La Tribune : l'Italie peut-elle retrouver le chemin de la croissance ?

Fabrizio Saccomanni : l'Italie a ce problème depuis de nombreuses années et évidemment la crise n'a pas aidé à le résoudre. Le nouvel agenda de la politique italienne place toutefois désormais cette réactivation de la croissance et la réduction de la dette comme ses priorités absolues.

Assainir les finances publiques peut aider la croissance : cela réduit les coûts de financement non seulement pour le secteur public mais aussi le privé. Mais il faut prendre aussi des mesures spécifiques de soutien à la croissance : par exemple réorienter via la fiscalité les interventions publiques vers les entreprises et les revenus les plus bas. Cela sortirait la consommation en Italie de sa stagnation qui est un facteur de récession.

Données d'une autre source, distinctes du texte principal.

(** * Forte examples: the NER/SRL configuration, the data-augmentation
    tutorial notebook and the IMDB command sequence

  The material verified here is declarative: a YAML document with the
  hyper-parameters of the NER and SRL models, a Jupyter notebook whose single
  code cell configures a [ReplacementDataAugmentProcessor], and seven lines of
  shell.  Each document is embedded as the data it is (a tree of mappings and
  scalars, a list of cells, a list of lines); the few functions needed to
  read them (path lookup, tag resolution of plain scalars, word splitting,
  execution of the code cell on a namespace) are executable. *)

From Stdlib Require Import ZArith Ascii String List.
From stdpp Require Import base option list strings gmap.

Local Open Scope string_scope.
Local Open Scope Z_scope.

(** ** Strings *)

Module Text.

(** The double-quote character, code point 34. *)
Definition dq : string := String (ascii_of_nat 34) EmptyString.

(** [contains needle hay]: [needle] occurs in [hay] as a substring. *)
Fixpoint contains (needle hay : string) : bool :=
  String.prefix needle hay
  || match hay with
     | EmptyString => false
     | String _ rest => contains needle rest
     end.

Le peu de croissance que nous avons eu ces dernières années est essentiellement du à nos exportations, d'importants secteurs de l'économie restant compétitifs et concurrentiels à l'échelle mondiale. Mais les firmes plus petites axées sur le marché italien souffrent en revanche car la demande interne stagne et ces PME-PMI n'ont pas la capacité d'être présentes sur les marchés internationaux, en Chine, au Brésil ou en Inde.

Malheureusement la politique de rigueur budgétaire de ces dernières années a surtout réduit les investissements publics, même cofinancés par l'UE. Il faut les relancer en réduisant les dépenses improductives liées au "coût de la politique", soit un vaste secteur public coûteux : plusieurs niveaux de gouvernement, beaucoup d'entreprises publiques au niveau communal, cantonal, régional.

Quelles mesures peut prendre le nouvel exécutif italien dirigé par Mario Monti pour obtenir un effet rapide sur l'activité ?

Faire repartir la croissance en appuyant sur un bouton ce n'est pas possible. Il faut créer des attentes avec des réductions d'impôts pour les salariés, les PME PMI, notamment pour que ces dernières investissent dans les nouvelles technologies, dans la recherche et le développement. Cela peut avoir un effet immédiat.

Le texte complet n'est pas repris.